Data for review:
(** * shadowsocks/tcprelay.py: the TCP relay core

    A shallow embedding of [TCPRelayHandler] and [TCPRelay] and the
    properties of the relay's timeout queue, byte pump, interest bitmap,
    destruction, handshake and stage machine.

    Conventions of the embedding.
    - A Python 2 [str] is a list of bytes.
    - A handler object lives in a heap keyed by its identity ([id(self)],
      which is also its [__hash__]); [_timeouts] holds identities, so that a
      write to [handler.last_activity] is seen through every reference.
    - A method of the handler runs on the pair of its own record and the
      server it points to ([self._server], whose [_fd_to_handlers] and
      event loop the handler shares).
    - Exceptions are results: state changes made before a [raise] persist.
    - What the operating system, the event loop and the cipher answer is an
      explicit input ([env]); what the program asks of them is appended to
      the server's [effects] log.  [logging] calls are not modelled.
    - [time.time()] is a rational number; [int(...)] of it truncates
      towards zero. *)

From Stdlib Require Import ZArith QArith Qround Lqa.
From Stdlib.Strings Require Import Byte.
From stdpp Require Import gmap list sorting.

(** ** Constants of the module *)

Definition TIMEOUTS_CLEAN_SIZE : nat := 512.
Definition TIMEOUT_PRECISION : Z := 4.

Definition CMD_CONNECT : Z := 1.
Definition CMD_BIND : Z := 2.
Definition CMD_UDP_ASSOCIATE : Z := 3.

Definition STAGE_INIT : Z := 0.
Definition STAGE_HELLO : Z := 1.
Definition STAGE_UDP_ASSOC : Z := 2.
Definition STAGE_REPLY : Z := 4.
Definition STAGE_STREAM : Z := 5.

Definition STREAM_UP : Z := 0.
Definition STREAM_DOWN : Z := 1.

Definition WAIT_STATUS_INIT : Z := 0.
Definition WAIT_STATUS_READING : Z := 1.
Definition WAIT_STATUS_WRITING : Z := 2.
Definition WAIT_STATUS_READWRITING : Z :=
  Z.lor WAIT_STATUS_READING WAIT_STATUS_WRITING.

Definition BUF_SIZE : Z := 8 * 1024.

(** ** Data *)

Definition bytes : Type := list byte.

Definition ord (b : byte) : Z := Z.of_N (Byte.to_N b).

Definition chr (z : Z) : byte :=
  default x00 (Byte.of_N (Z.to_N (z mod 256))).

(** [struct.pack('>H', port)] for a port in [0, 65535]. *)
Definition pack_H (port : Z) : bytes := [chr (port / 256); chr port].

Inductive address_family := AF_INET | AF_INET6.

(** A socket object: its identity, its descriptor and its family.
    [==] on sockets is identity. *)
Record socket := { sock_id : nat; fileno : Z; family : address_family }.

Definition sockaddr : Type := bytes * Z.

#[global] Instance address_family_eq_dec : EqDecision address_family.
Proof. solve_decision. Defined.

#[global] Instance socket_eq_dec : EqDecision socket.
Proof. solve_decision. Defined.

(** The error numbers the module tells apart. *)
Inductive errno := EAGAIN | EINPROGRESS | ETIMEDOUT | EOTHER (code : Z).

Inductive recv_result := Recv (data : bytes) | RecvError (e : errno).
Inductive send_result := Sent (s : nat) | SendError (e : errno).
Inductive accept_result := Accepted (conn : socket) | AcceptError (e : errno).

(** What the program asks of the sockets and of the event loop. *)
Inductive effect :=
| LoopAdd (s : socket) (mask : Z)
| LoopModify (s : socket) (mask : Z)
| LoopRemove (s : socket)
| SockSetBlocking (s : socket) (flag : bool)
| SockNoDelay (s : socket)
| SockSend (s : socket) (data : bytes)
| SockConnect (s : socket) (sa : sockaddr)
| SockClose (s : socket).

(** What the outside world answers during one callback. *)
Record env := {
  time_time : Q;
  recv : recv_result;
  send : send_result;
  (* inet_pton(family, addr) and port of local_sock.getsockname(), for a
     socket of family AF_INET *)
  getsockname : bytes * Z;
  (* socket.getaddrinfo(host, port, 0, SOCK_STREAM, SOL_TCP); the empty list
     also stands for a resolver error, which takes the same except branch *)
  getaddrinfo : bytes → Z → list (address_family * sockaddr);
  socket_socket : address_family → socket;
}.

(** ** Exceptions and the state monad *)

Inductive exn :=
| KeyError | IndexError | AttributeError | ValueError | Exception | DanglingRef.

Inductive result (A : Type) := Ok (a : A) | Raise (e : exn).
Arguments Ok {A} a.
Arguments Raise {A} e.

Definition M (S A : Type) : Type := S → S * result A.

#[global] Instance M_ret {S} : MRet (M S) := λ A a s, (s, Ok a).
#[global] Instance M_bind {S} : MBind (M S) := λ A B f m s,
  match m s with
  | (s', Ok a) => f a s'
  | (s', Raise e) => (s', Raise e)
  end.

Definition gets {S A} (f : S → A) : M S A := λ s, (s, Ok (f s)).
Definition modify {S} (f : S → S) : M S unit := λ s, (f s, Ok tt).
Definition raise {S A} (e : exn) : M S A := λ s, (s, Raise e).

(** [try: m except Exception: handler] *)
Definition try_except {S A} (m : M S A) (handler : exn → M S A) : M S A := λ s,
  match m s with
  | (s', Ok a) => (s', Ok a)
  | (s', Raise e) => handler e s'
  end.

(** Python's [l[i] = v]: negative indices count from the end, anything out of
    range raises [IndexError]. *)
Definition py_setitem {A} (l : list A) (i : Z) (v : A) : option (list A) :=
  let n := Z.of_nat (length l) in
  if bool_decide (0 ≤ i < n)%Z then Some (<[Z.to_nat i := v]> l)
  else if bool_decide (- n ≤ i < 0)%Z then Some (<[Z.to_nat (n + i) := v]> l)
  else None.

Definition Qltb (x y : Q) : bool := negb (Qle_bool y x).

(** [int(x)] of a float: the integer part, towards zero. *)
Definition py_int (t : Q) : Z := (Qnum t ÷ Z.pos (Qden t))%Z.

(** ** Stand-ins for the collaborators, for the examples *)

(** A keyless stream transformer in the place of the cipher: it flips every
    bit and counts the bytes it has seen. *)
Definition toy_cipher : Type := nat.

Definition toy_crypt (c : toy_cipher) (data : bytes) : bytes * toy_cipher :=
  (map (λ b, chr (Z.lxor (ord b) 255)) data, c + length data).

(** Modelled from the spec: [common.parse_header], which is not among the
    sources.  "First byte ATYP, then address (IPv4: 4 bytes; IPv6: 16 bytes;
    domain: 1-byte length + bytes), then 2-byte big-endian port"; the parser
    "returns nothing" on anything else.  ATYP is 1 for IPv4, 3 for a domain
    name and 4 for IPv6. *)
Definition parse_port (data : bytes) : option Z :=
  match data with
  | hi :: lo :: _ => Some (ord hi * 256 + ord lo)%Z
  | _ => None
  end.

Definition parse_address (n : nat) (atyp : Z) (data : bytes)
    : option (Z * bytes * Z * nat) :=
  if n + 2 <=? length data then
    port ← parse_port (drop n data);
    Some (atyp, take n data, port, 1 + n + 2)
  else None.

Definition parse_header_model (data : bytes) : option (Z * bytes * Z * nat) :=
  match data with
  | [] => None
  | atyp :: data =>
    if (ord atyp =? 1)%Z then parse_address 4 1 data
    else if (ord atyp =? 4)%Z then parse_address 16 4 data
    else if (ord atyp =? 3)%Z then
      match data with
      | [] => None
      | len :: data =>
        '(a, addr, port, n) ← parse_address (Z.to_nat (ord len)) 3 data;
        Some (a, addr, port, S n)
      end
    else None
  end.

* * *

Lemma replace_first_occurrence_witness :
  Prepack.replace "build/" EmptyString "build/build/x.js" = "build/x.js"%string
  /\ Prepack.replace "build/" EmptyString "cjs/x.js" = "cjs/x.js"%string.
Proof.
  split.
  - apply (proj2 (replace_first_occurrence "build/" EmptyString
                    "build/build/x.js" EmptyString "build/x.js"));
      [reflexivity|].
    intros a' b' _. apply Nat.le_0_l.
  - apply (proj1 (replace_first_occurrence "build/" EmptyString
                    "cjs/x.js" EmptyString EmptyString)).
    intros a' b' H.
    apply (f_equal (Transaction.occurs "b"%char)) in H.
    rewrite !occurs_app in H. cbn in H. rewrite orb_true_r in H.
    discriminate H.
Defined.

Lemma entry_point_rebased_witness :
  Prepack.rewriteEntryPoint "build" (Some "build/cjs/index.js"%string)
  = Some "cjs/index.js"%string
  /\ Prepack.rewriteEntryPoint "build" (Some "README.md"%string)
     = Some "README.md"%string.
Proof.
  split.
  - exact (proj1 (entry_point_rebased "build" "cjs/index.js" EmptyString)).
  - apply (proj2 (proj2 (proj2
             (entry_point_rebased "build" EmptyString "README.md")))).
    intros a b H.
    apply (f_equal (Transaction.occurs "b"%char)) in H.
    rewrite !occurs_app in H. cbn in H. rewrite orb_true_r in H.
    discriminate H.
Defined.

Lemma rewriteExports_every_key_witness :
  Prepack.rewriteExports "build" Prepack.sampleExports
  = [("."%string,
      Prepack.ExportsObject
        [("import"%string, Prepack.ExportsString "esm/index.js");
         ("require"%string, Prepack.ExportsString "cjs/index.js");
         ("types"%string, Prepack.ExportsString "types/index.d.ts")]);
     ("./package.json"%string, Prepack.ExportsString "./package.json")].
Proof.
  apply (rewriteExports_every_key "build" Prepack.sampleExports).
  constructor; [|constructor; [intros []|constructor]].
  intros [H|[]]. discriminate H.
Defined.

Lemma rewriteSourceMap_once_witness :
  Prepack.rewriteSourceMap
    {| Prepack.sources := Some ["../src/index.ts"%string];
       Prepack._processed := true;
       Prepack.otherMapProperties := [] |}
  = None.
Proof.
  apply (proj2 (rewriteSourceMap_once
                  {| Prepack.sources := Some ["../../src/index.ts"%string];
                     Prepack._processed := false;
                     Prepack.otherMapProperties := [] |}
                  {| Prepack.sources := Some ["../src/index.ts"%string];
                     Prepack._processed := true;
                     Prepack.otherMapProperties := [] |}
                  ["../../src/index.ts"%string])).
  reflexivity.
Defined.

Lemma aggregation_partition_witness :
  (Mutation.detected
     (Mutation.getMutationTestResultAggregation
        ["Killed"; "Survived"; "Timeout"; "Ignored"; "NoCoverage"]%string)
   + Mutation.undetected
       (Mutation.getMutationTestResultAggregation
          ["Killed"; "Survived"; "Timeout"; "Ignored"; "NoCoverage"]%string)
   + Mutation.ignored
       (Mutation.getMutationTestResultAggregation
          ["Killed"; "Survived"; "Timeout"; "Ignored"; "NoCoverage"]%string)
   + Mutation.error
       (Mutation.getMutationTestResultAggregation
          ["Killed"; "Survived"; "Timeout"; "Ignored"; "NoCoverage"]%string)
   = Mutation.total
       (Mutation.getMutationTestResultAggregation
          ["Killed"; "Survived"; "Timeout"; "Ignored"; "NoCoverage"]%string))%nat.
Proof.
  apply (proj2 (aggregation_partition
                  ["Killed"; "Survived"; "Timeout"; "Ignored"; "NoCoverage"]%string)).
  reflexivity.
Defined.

Problem statement: Retype the entries above exactly, but only from the line containing "Some (atyp, take n data, port, 1 + n + 2)" through the line containing "else if (ord atyp =? 4)%Z", both included.

Result below:
    Some (atyp, take n data, port, 1 + n + 2)
  else None.

Definition parse_header_model (data : bytes) : option (Z * bytes * Z * nat) :=
  match data with
  | [] => None
  | atyp :: data =>
    if (ord atyp =? 1)%Z then parse_address 4 1 data
    else if (ord atyp =? 4)%Z then parse_address 16 4 data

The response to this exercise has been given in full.